Did investing into your own media server technology pay off for you?
Certainly! LightAct allows us to create interactive installations faster which, in turn, gives us more time to focus on the design. It all started for a very simple reason though: when we were starting, we just didn’t find a suitable product on the market, which would allow us to create interactive installations in an economically reasonable way.
You’ve created many lighting installations around the World. Which ones would you like to point out?
I would like to point out 3 installations. Fresno Cultural Arts District is our largest installation so far. It’s located in the city of Fresno, California and it consists of 5 large inverted ‘umbrellas’ or canopies installed on a public square. Above the umbrellas, there are around 400 lights, which react to the movements of people on the square.
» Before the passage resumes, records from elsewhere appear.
(** The write each request may make with a loaded membership: the specification of the handlers.  The
    calls without a constructor write nothing. *)
Inductive effect (sha256 : string → string) (q : Request) (mem : OrgMembership) (s : Store) : call → Store → Prop :=
| eff_patch now req o :
    (is_Some (pPlan req) → mRole mem ∈ [OrgRoleOwner]) →
    (is_Some (pName req) → mRole mem ∈ [OrgRoleOwner; OrgRoleBilling]) →
    (∀ n, pName req = Some n → TrimSpace n ≠ EmptyString) →
    (∀ p, pPlan req = Some p → TrimSpace p ∈ Plans) →
    orgs s !! mOrgID mem = Some o → oPersonal o = false →
    effect sha256 q mem s (Patch now (Some req)) (set_orgs (<[mOrgID mem := patched now req o]> (orgs s)) s)
| eff_delete now o :
    mRole mem ∈ [OrgRoleOwner] →
    orgs s !! mOrgID mem = Some o → oPersonal o = false →
    effect sha256 q mem s (SoftDelete now) (set_orgs (<[mOrgID mem := soft_deleted now o]> (orgs s)) s)
| eff_invite newID p now req o :
    mRole mem ∈ [OrgRoleOwner; OrgRoleAdmin] →
    orgs s !! mOrgID mem = Some o → oPersonal o = false →
    TrimSpace (ToLower (nEmail req)) ≠ EmptyString →
    TrimSpace (nRole req) ∈ [OrgRoleAdmin; OrgRoleDeveloper; OrgRoleViewer; OrgRoleBilling] →
    (0 < Plan.OrgPendingInvitationsMax (oPlan o) →
     CountPendingOrgInvitations now (mOrgID mem) s < Plan.OrgPendingInvitationsMax (oPlan o)) →
    invitations s !! hash_key (sha256 p) = None →
    effect sha256 q mem s (Invite newID (Some p) now (Some req))
      (set_invitations (<[hash_key (sha256 p) := issued sha256 newID p now (ID (caller q)) (mOrgID mem) req]>
                          (invitations s)) s)
| eff_role target role m :
    mRole mem ∈ [OrgRoleOwner] →
    TrimSpace role ∈ [OrgRoleAdmin; OrgRoleDeveloper; OrgRoleViewer; OrgRoleBilling] →
    memberships s !! (mOrgID mem, target) = Some m → ¬ is_owner m →
    effect sha256 q mem s (ChangeRole target (Some role))
      (set_memberships (<[(mOrgID mem, target) := set_role (TrimSpace role) m]> (memberships s)) s)
| eff_remove now target m :
    mRole mem ∈ [OrgRoleOwner] → target ≠ mAccountID mem →
    memberships s !! (mOrgID mem, target) = Some m → ¬ is_owner m →
    effect sha256 q mem s (Remove now target)
      (set_memberships (<[(mOrgID mem, target) := removed now m]> (memberships s)) s)
| eff_transfer to m n :
    mRole mem ∈ [OrgRoleOwner] → mAccountID mem ≠ TrimSpace to →
    memberships s !! (mOrgID mem, mAccountID mem) = Some m → is_owner m →
    memberships s !! (mOrgID mem, TrimSpace to) = Some n → mRemovedAt n = None →
    effect sha256 q mem s (Transfer (Some to))
      (set_memberships (<[(mOrgID mem, TrimSpace to) := set_role OrgRoleOwner n]>
                          (<[(mOrgID mem, mAccountID mem) := set_role OrgRoleAdmin m]> (memberships s))) s)
| eff_revoke now token p i :
    mRole mem ∈ [OrgRoleOwner; OrgRoleAdmin] → RawURL.DecodeString token = Some p →
    invitations s !! hash_key (sha256 p) = Some i → settled i = false →
    effect sha256 q mem s (Revoke now token)
      (set_invitations (<[hash_key (sha256 p) := revoke now i]> (invitations s)) s).

(** ** Handlers and the store *)

(** A computation that leaves the store alone. *)
Definition still {A} (m : handler A) : Prop := ∀ w, store (m w).2 = store w.

Create HintDb orgs.

Lemma still_ret {A} (a : A) : still (mret a).
Proof. done. Qed.
Lemma still_answer {A} r : still (@answer A r).
Proof. done. Qed.
Lemma still_emit k a f : still (Emit k a f).
Proof. done. Qed.
Lemma still_read {A} (f : Store → A) : still (read f).
Proof. done. Qed.
Lemma still_ensure b r : still (ensure b r).
Proof. by destruct b. Qed.
Lemma still_or_answer {A} (x : error + A) f : still (or_answer x f).
Proof. by destruct x. Qed.
Lemma still_decode {A} (x : option A) : still (decodeJSON x).
Proof. by destruct x. Qed.
#[local] Hint Resolve still_ret still_answer still_emit still_read still_ensure still_or_answer still_decode : orgs.

Lemma still_bind {A B} (m : handler A) (f : A → handler B) : still m → (∀ a, still (f a)) → still (m ≫= f).
Proof.
  intros Hm Hf w. unfold mbind, handler_bind. specialize (Hm w). destruct (m w) as [[r|a] w1]; simpl in *; [done|].
  by rewrite Hf.
Qed.
#[local] Hint Resolve still_bind : orgs.

(** A property of the store passes a computation that leaves it alone, and the computation's result can be
    used for the rest. *)
Lemma pass_bind {A B} (m : handler A) (f : A → handler B) w (P : Store → Prop) :
  still m → P (store w) →
  (∀ a w1, m w = (inr a, w1) → store w1 = store w → P (store (f a w1).2)) → P (store ((m ≫= f) w).2).
Proof.
  intros Hm HP Hf. unfold mbind, handler_bind. specialize (Hm w). specialize (Hf).
  destruct (m w) as [[r|a] w1]; simpl in *; [by rewrite Hm|by apply Hf].
Qed.

(** What comes after a write leaves the store alone. *)
Lemma write_bind {A B} (g : Store → error + (A * Store)) (f : error + A → handler B) w (P : Store → Prop) :
  P (store w) → (∀ x, still (f x)) → (∀ a s', g (store w) = inr (a, s') → P s') → P (store ((write g ≫= f) w).2).
Proof.
  intros HP Hf Hg. unfold mbind, handler_bind, write.
  destruct (g (store w)) as [e|[a s']]; rewrite Hf; [done|]. by apply (Hg a).
Qed.

Lemma write_unit_bind {B} (g : Store → error + Store) (f : error + () → handler B) w (P : Store → Prop) :
  P (store w) → (∀ x, still (f x)) → (∀ s', g (store w) = inr s' → P s') → P (store ((write_ g ≫= f) w).2).
Proof.
  intros HP Hf Hg. unfold write_. apply (write_bind _ f w P); [done|done|]. intros [] s'.
  destruct (g (store w)) as [|s] eqn:E; [done|]. intros [= <-]. by apply Hg.
Qed.

Lemma ensure_inr b r a w w' : ensure b r w = (inr a, w') → b = true.
Proof. by destruct b. Qed.

Lemma or_answer_inr {A} (x : error + A) f a w w' : or_answer x f w = (inr a, w') → x = inr a.
Proof. destruct x; [done|]. by intros [= -> _]. Qed.

Lemma still_deny {A} acct action r : still (@deny A acct action r).
Proof. by destruct r. Qed.
#[local] Hint Resolve still_deny : orgs.

Lemma still_authorize q action : still (AuthorizeOrgAction q action).
Proof.
  unfold AuthorizeOrgAction. destruct (stamp q); [|auto with orgs].
  destruct (roles_for action); [|auto with orgs]. destruct (member_of _ _); auto with orgs.
Qed.

Lemma authorize_inr q action a w w' :
  AuthorizeOrgAction q action w = (inr a, w') → ∃ mem, stamp q = Some mem ∧ permitted action (mRole mem) = true.
Proof.
  unfold AuthorizeOrgAction, permitted. destruct (stamp q) as [mem|]; [|done].
  destruct (roles_for action) as [l|]; [|done]. destruct (member_of _ _) eqn:E; [|done]. by exists mem.
Qed.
In this project, we’ve worked with Digital Ambiance and Anticlockwise Arts.
I would also like to point out Light Well project. It’s a small permanent intervention on a public square in Lahti, Finland. The whole structure resembles a water well, except that instead of water, there is light. So when you step on the glass platform, the light starts to radiate away from you. The reason that I’m particularly fond of this installation is that it works perfectly. Probably because its reactions are very immediate and personal.
Lastly, I would like to mention Time Capsule project, which is a temporary interactive object. It was created for a Slovenian insurance company (Prva zavarovalnica d.d.) in collaboration with Saatchi & Saatchi agency. It is basically a cylinder that includes a whole bunch of sensors, pixels and electronics, which allow it to react with you.
How do you find your clients?
Our promotional activities are mostly aimed abroad. We use LinkedIn quite a lot to find relevant contacts. I also travel quite a bit.
What does the future hold for lighting installations?
I believe that with the advancement of technology lighting installations will consist of more and more pixels and intelligence. This basically means that we’ll have more light points in a smaller area and that these points will react to its environment in a more intelligent and interactive way.
In VISIBLE, we don’t look at lighting as in trying to provide illumination for a given area. We look at it more in terms of enriching the experience of space with light. We want to give it another layer of meaning. This kind of Light is something that, I believe, makes us tick in a very visceral level. This is what’s behind the inherent attractiveness and beauty of, for example, fireflies, glowing plankton in the ocean and frankly, glowing creatures in the movie Avatar. Light, as used in these examples, is not something that illuminates our immediate surrounding, but it is a way of communicating for something that is alive. This is, I believe, the future of lighting installations.